Another rating support is Indonesia’s historically prudent and conservative fiscal and debt management policies. With the focus on keeping aggregate fiscal discipline, the momentum of the rise of fiscal deficit has moderated and stabilised, though it remains close to the legal deficit ceiling of 3.0% of gross domestic product (GDP). Meanwhile, government debt stood at a moderate 29.0% of GDP in 2017, well below the 60% legal threshold. Indonesia’s government debt dynamics are deemed robust to both standard shocks and stress tests. Over the medium term, government debt will likely increase modestly to around 30% of GDP on the back of infrastructure development spending.

Indonesia’s dependence on external financing, which keeps it vulnerable to external risk factors, is a rating concern. This is amply illustrated by its net international investment position of -33.5% of GDP as of end-2017. With the fiscal and corporate sectors heavily dependent on non-resident financing, a shock coming from a sudden large reversal of capital inflows triggered by, for example, global financial volatility or rising geopolitical concerns, could be amplified with significant ramifications for economic, fiscal and financial sector stability.

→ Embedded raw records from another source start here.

(** [off = k * 2^h] written as shifts. *)
Lemma shiftr_div x n : Z.shiftr x (Z.of_nat n) = x / 2 ^ Z.of_nat n.
Proof. apply Z.shiftr_div_pow2. lia. Qed.

Lemma pow2_pos n : 0 < 2 ^ Z.of_nat n.
Proof. apply Z.pow_pos_nonneg; lia. Qed.

Lemma pow2_S n : 2 ^ Z.of_nat (S n) = 2 * 2 ^ Z.of_nat n.
Proof. rewrite Nat2Z.inj_succ, Z.pow_succ_r; lia. Qed.

Lemma div_pow2_S x n : x / 2 ^ Z.of_nat (S n) = x / 2 ^ Z.of_nat n / 2.
Proof.
  rewrite pow2_S, (Z.mul_comm 2), Z.div_div; [done | | lia].
  pose proof (pow2_pos n). lia.
Qed.

Lemma shiftr_S x n : Z.shiftr (Z.shiftr x (Z.of_nat n)) 1 = Z.shiftr x (Z.of_nat (S n)).
Proof. rewrite Z.shiftr_shiftr by lia. f_equal. lia. Qed.

(** ** Binary counters: what incrementing [x] does to its quotients by [2^h] *)

Lemma div_succ_eq x m : 0 < m → (x + 1) mod m = 0 → (x + 1) / m = x / m + 1.
Proof.
  intros Hm Hx. pose proof (Z.div_mod (x + 1) m). pose proof (Z.div_mod x m).
  pose proof (Z.mod_pos_bound x m). nia.
Qed.

Lemma div_succ_ne x m : 0 < m → (x + 1) mod m ≠ 0 → (x + 1) / m = x / m.
Proof.
  intros Hm Hx. pose proof (Z.div_mod (x + 1) m). pose proof (Z.div_mod x m).
  pose proof (Z.mod_pos_bound x m). pose proof (Z.mod_pos_bound (x + 1) m). nia.
Qed.

Lemma mod_pow2_mono x g h : (g <= h)%nat → x mod 2 ^ Z.of_nat h = 0 → x mod 2 ^ Z.of_nat g = 0.
Proof.
  intros Hgh Hx. pose proof (pow2_pos g). pose proof (pow2_pos h).
  apply Z.mod_divide; [lia |].
  etrans; [| apply Z.mod_divide, Hx; lia]. exists (2 ^ Z.of_nat (h - g)). rewrite <-Z.pow_add_r by lia. f_equal. lia.
Qed.

(** [x + 1] divides by [2^(h+1)] exactly when it does by [2^h] and bit [h] of
    [x] is set. *)
Lemma succ_mod_pow2_S x h :
  (x + 1) mod 2 ^ Z.of_nat h = 0 →
  (x + 1) mod 2 ^ Z.of_nat (S h) = 0 ↔ (x / 2 ^ Z.of_nat h) mod 2 = 1.
Proof.
  intros Hx. pose proof (pow2_pos h) as Hp.
  pose proof (div_succ_eq _ _ Hp Hx) as Hq. pose proof (Z.div_mod (x + 1) (2 ^ Z.of_nat h)) as Hd.
  rewrite pow2_S, Z.mul_comm, Z.rem_mul_r by lia. rewrite Hx, Hq.
  rewrite Z.add_mod by lia.
  pose proof (Z.mod_pos_bound (x / 2 ^ Z.of_nat h) 2).
  assert (C : (x / 2 ^ Z.of_nat h) mod 2 = 0 ∨ (x / 2 ^ Z.of_nat h) mod 2 = 1) by lia.
  destruct C as [-> | ->]; change (1 mod 2) with 1; [change ((0 + 1) mod 2) with 1 | change ((1 + 1) mod 2) with 0]; lia.
Qed.

Lemma div_succ_le x g h :
  (x + 1) mod 2 ^ Z.of_nat h = 0 → (g <= h)%nat →
  (x + 1) / 2 ^ Z.of_nat g = x / 2 ^ Z.of_nat g + 1.
Proof. intros Hx Hg. apply div_succ_eq; [apply pow2_pos | by eapply mod_pow2_mono]. Qed.

Lemma div_succ_gt x g h :
  (x + 1) mod 2 ^ Z.of_nat h = 0 → (x / 2 ^ Z.of_nat h) mod 2 = 0 → (h < g)%nat →
  (x + 1) / 2 ^ Z.of_nat g = x / 2 ^ Z.of_nat g.
Proof.
  intros Hx He Hg. apply div_succ_ne; [apply pow2_pos |]. intros Hc.
  assert (H1 : (x + 1) mod 2 ^ Z.of_nat (S h) = 0) by (eapply mod_pow2_mono; [| done]; lia).
  apply (succ_mod_pow2_S _ _ Hx) in H1. lia.
Qed.

(** A buffer of [k] slots is the concatenation of their contents. *)
Lemma slots_eq n k buf (f : nat → list Z) :
  length buf = (k * n)%nat → (∀ i, (i < k)%nat → slot n buf i = f i) → buf = seq 0 k ≫= f.
Proof.
  revert buf. induction k as [|k IH]; intros buf Hl Hf.
  - by destruct buf.
  - rewrite seq_S, bind_app, <-(take_drop (k * n) buf), Nat.add_0_l. f_equal.
    + apply IH; [rewrite length_take; lia |]. intros i Hi. rewrite <-Hf by lia.
      unfold slot. rewrite skipn_firstn_comm, take_take. f_equal. nia.
    + cbn [mbind list_bind]. rewrite app_nil_r, <-Hf by lia.
      unfold slot. rewrite take_ge; [done |]. rewrite length_drop. lia.
Qed.
(* ===== verification/Sha2Spec.v ===== *)
(** The SHA-2 functions of FIPS 180-4 (module [Fips180]) and the proof that the C
    code computes them: block processing with its rolling sixteen-word schedule is
    a fold over the whole schedule, which is the standard's compression function,
    and any sequence of incremental calls is one hash of the concatenated input. *)
From S2P Require Import Prelude Sha2.

Open Scope c_scope.

(** ** FIPS 180-4 *)

(** The standard, with nothing of the code: the functions of section 4.1, the
    constants of 4.2.2, 4.2.3 and 5.3 as the fractional parts of roots of primes, the
    padding of 5.1 and the computation of 6.2 and 6.4. *)
Module Fips180.

(** The word size in bits and bytes, the rotations of the four functions and the
    number of rounds. *)
Record params := {
  w : Z; wb : nat;
  r_Sigma0 : Z * Z * Z; r_Sigma1 : Z * Z * Z;
  r_sigma0 : Z * Z * Z; r_sigma1 : Z * Z * Z;
  rounds : nat;
}.

Definition is_prime (n : nat) : bool := forallb (λ d, negb (Z.of_nat n mod Z.of_nat d =? 0)) (seq 2 (n - 2)).
Definition primes : list Z := Z.of_nat <$> filter is_prime (seq 2 408).

(** The largest number of [k] bits, from [acc] on, whose cube is at most [x]. *)
Fixpoint cbrt (k : nat) (x acc : Z) : Z :=
  match k with
  | O => acc
  | S k => let y := acc + 2 ^ Z.of_nat k in cbrt k x (if y ^ 3 <=? x then y else acc)
  end.

(** The first [n] bits of the fractional parts of the square and cube roots. *)
Definition frac_sqrt (n x : Z) : Z := Z.sqrt (x * 2 ^ (2 * n)) mod 2 ^ n.
Definition frac_cbrt (n x : Z) : Z := cbrt (Z.to_nat n + 3) (x * 2 ^ (3 * n)) 0 mod 2 ^ n.

Section functions.
Context (p : params).

Definition word (x : Z) : Z := x mod 2 ^ w p.
Definition shift_right (n x : Z) : Z := Z.shiftr x n.
Definition ROTR (n x : Z) : Z := Z.lor (Z.shiftr x n) (word (Z.shiftl x (w p - n))).
Definition choose (x y z : Z) : Z := Z.lxor (Z.land x y) (Z.land (Z.lnot x) z).
Definition majority (x y z : Z) : Z := Z.lxor (Z.lxor (Z.land x y) (Z.land x z)) (Z.land y z).
Definition rotations (r : Z * Z * Z) (x : Z) : Z :=
  let '(a, b, c) := r in Z.lxor (Z.lxor (ROTR a x) (ROTR b x)) (ROTR c x).
Definition rotations_shift (r : Z * Z * Z) (x : Z) : Z :=
  let '(a, b, c) := r in Z.lxor (Z.lxor (ROTR a x) (ROTR b x)) (shift_right c x).
Definition Sigma0 : Z → Z := rotations (r_Sigma0 p).
Definition Sigma1 : Z → Z := rotations (r_Sigma1 p).
Definition sigma0 : Z → Z := rotations_shift (r_sigma0 p).
Definition sigma1 : Z → Z := rotations_shift (r_sigma1 p).

Definition K : list Z := frac_cbrt (w p) <$> take (rounds p) primes.

(** Step 1: the message schedule, from the sixteen words of the block. *)
Definition schedule_word (W : list Z) : list Z :=
  let t := length W in
  W ++ [word (sigma1 (W !!! (t - 2)%nat) + W !!! (t - 7)%nat + sigma0 (W !!! (t - 15)%nat) + W !!! (t - 16)%nat)].
Definition message_schedule (M : list Z) : list Z := Nat.iter (rounds p - 16) schedule_word M.

(** Step 3: a round on the working variables [a] to [h]. *)
Definition round (v : list Z) (WK : Z * Z) : list Z :=
  match v with
  | [a; b; c; d; e; f; g; h] =>
      let T1 := word (h + Sigma1 e + choose e f g + WK.2 + WK.1) in
      let T2 := word (Sigma0 a + majority a b c) in
      [word (T1 + T2); a; b; c; word (d + T1); e; f; g]
  | _ => []
  end.

(** Steps 2 to 4. *)
Definition compression (H M : list Z) : list Z :=
  zip_with (λ x y, word (x + y)) (foldl round H (zip (message_schedule M) K)) H.

Definition block_size : nat := 16 * wb p.
Definition padding (m : list Z) : list Z :=
  let k := ((block_size - (length m + 1 + 2 * wb p) mod block_size) mod block_size)%nat in
  m ++ [0x80] ++ replicate k 0 ++ be_bytes (2 * wb p) (8 * Z.of_nat (length m)).
Definition parse (block : list Z) : list Z := (λ i, be_val (slot (wb p) block i)) <$> seq 0 16.
Definition hash (H0 m : list Z) : list Z :=
  let M := padding m in
  foldl (λ H i, compression H (parse (slot block_size M i))) H0 (seq 0 (length M / block_size)) ≫= be_bytes (wb p).
End functions.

Notwithstanding these concerns, it should be noted that its external position remains sustainable and improving fundamentals have helped increase its ability to weather external storms thus far.

Indonesia’s narrow tax base is another rating concern. Less than 10% of the population, approximately 15% of the total number of employed workers, are obligated to file annual income tax returns. While the percentage of registered employed workers (as a share of total employed) has continued to rise, the percentage of those obligated to file tax returns has trended downwards. On top of that, tax buoyancy has continued to weaken. In 2017, Indonesia's GDP growth accelerated by 5.1%, while domestic tax revenue realisation grew only 4.3%, about half of what the authorities had expected. It reflects in part weak tax compliance and the tax authorities' declining capability to tap Indonesia’s tax potential.

Governance and institutional issues continue to be rating constraints in Indonesia. For example, among other things, the effectiveness of tax efforts can be affected by factors such as corruption and voice and accountability. Indonesia currently ranks lowly (2018: 114) in terms of ease of paying taxes in the World Bank’s Doing Business report. Not surprisingly, Indonesia’s tax-to-GDP ratio is about four to five percentage points lower than its ‘potential’ due to low tax compliance. In terms of ease of doing business, corruption is also a major impediment. In 2017, the country was ranked at number 96 in Transparency International’s Corruption Perceptions Index report.

Indonesia’s stable outlook reflects MARC’s view that the island archipelago's sovereign credit profile will remain resilient in the face of downside risks that include escalation in geopolitical conflicts, a potential US-China trade war, a potential hard landing of its major trading partner China, as well as tighter global financial conditions. We assume the government remains committed to its reform efforts amidst a gradually improving global economy and commodity market.